Friday, October 21, 2016

Major DDos attack against DYNDNS leads to outages for many US users; many telecommunications companies had workaround

A Major DDoS attack against a company(s) “DynDNS”  (or maybe Dynatrace -- I've seen both companies named, not sure if this is different)  that provides DNS routing disrupted Internet connections for many Internet users in the US, especially the northeast, early Friday.  Curiously, the company(s) does (do) not seem to have a press release for the incident yet.

Major platforms such as Twitter, Reddit, and Amazon were affected for some users.  But I experienced no issues starting at 9:30 AM EDT today and watched a movie on Amazon Prime.  I found out about the outage at first from Facebook user “Survival Mom”.  I did experience a 5-minute DNS holdup on my Bluehost Wordpress domains this evening that could conceivably be related, but the outage was very short.

There have been at least three attacks today, that DYN and some other companies (like Amazon especially) have spent the day repelling. 

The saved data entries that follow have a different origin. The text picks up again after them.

(** * MRover arm controller: a shallow embedding of [mrover_arm.cpp]

    The development follows [jetson/ra_kinematics/mrover_arm.cpp]: the
    members of [MRoverArm] become the record [Controller], every LCM
    handler becomes a function on that record, and one pass through the
    body of the [while (true)] loop of [execute_spline] becomes
    [execute_spline_tick].

    Conventions.
    - A finite [double] is a rational ([Q]) and arithmetic on finite
      values is exact: rounding and overflow are not modelled, with one
      exception.  The loop of [preview] counts its passes with a double
      that it increments by [1.0 / 50]; the number of passes depends on
      how that quotient and the running sum are rounded, so the loop
      variable is computed with [double_add] and [double_div], which
      round to the nearest binary64 number.  The three places where the
      executor divides can leave the finite range (division by zero);
      there the value is an [xdouble], a rational extended with the IEEE
      infinities and NaN.  Negative zero is identified with zero.
    - [abs] on doubles is [Qabs] (the headers of the project pull in
      [namespace std], so the call resolves to the floating overload).
    - A [std::vector<double>] or [std::deque<double>] is a [list Q];
      [push_front] is [cons] and [pop_back] is [removelast].  Reading a
      vector out of range (undefined in the source) yields [0] and
      writing out of range does nothing.
    - Every [lcm_.publish] and every call of [FK], [IK], [rrt_connect]
      and [get_spline_pos] appends an [Event] to the controller's log, so
      that "publishes exactly one message" and "makes no IK attempt" are
      statements about that log.
    - Handlers and executor ticks are atomic steps; data races between
      the threads of the source are outside the model. *)

From Stdlib Require Import ZArith QArith Qabs List String Bool Lia Lqa Arith.
From Stdlib Require Import DecimalString.
Import ListNotations.

Open Scope Q_scope.

(* ================================================================== *)
(** ** Doubles *)

Definition Qlt_b (x y : Q) : bool := negb (Qle_bool y x).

Some users did not experience difficulties because their telecommunications providers (Xfinity and Verizon in my case – I tried both) use other services, or because their own computers cache the DNS information (which I believe Windows 10 and later Mac OS’s do). 

The DDOS came from botnets of “Internet of things” devices with malware called Mirai.  Well secured PC’s (Windows, Mac’s) with modern anti-virus protection would not have been vulnerable to becoming compromised.  But separate webcams and digital recorders (which I have but which haven''t been connected recently) could have been infected. 

Wired has one of the best stories, by Lili Hay Newman, "What We Know".
There are some claims on Twitter that Wikileaks engineered the attack in conjunction with the treatment of Julian Assange.  But it sounds plausible that it came from Russia or North Korea.  

Update:  Oct. 25

Dyn has a statement on the attack here

Monday, October 10, 2016

Windows 10 suddenly installs unrequested game, causing Chrome to blot out Windows icons and requiring power reset

While I was on a PBS site in Google Chrome, Windows somehow loaded bloatware “Candy Crusg Doda Mash” (which Trend marks green), and the Google Chrome screen filled up completely, making the normal windows taskbars inaccessible, and forcing hitting of the power button to get it back.

A Trend quickscan did not show any problems after full restart.